What Is Aerospace Design?
The field of Aerospace Design involves creating airplanes or spacecraft along with developing new techniques and materials for flight. Learn about aerospace design and the education and careers available in this high-tech sector by reading below.
Aerospace Design is a part of Aerospace Engineering, which is the science of creating aircraft, spacecraft, and other projectiles. A job in Aerospace Design would require the determination of necessary parts and components of an aircraft and its application in a machine system that properly works under specific flight conditions. Aerospace Design is a complex field that requires a lot of balance, detail, and patience. If you enter this area, you'll need to work and compromise with a team in order to take a project from a model to an actual flying machine.
Important Facts About a Career in Aerospace Design
|Work Environment||Offices, research and development laboratories, test sites, government facilities|
|Specializations||Aeronautical and Astronautical|
|Key Skills||Technical/cost evaluations of design proposals, gauge system safety, ensure environmental suitability, validate system quality, diagnose issues,|
|Similar Occupations||Mechanical Engineers, Electrical Engineers, Computer Hardware Engineers, Industrial Engineers|
Source: U.S. Bureau of Labor Statistics
You can find both Bachelor's and Master's Degree programs in Aerospace Engineering. Associate's degree programs are also available in aerospace or aeronautical engineering technology, but these are usually designed to prepare you for a Bachelor's Degree program. A Bachelor's Degree is necessary for most entry-level engineering and technician positions while a graduate degree is needed for managerial or consulting jobs. Coursework that you can expect to take during an aerospace program includes physics, thermodynamics, flight dynamics, propulsion, and aerodynamics.
There are two major career paths in aerospace design. The first is as an aerospace engineering technician. These workers help clean, maintain, and test aircraft materials and equipment. You might use wind tunnels to actively test aerospace devices or use computer equipment to create simulations that test new designs in a safe environment. After a test is performed, you'll need to report the results to the engineers above you.

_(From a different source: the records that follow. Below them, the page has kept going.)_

Fixpoint trim_right (s : string) : string :=
  match s with
  | EmptyString => ""
  | String c s' =>
      match trim_right s' with
      | EmptyString => if is_space c then "" else String c ""
      | t => String c t
      end
  end.

Definition TrimSpace (s : string) : string := trim_right (trim_left s).

(** Position of the first and the last occurrence of a byte. *)
Fixpoint IndexByte (s : string) (c : ascii) : option nat :=
  match s with
  | EmptyString => None
  | String c' s' => if bool_decide (c' = c) then Some 0%nat else S <$> IndexByte s' c
  end.

Fixpoint LastIndexByte (s : string) (c : ascii) : option nat :=
  match s with
  | EmptyString => None
  | String c' s' =>
      match LastIndexByte s' c with
      | Some n => Some (S n)
      | None => if bool_decide (c' = c) then Some 0%nat else None
      end
  end.

(** [s[i:]] and [s[:i]]. *)
Fixpoint str_drop (i : nat) (s : string) : string :=
  match i, s with
  | O, _ => s
  | S i, String _ s' => str_drop i s'
  | S _, EmptyString => ""
  end.
Fixpoint str_take (i : nat) (s : string) : string :=
  match i, s with
  | S i, String c s' => String c (str_take i s')
  | _, _ => ""
  end.

(** ** Package net/netip *)

Definition digit (c : ascii) : option Z :=
  let n := Z.of_N (N_of_ascii c) in if (48 <=? n) && (n <=? 57) then Some (n - 48) else None.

A more advanced career choice is to become an aerospace engineer. These workers oversee and manage aerospace engineering and operations technicians. As an engineer, you would carry out the more complicated designs for aircraft, missiles, and spacecrafts. Typically, you'll work on one particular project for an extended period of time before taking on a new one. Specializations are possible in this career and usually allow you to focus on producing specific machines like jets, spacecrafts, or commercial aircraft.
Job Outlook and Salary
According to the U.S. Bureau of Labor Statistics (BLS), the employment of aerospace engineering and operations technicians was projected to grow 7% from 2016-2026 which is as fast as the national average due to various advances in computer simulations that made some technician jobs unnecessary (www.bls.gov). Aerospace engineering technicians made a median yearly salary of $67,010 in 2018, per the BLS.
Aerospace engineer jobs were expected to experience a six percent increase from 2016-2026, which was as fast as the average for other job sectors. The BLS reported that these types of engineers will remain in demand, since new flight technologies are constantly evolving. The median annual salary for aerospace engineers was $115,220 as of May 2018.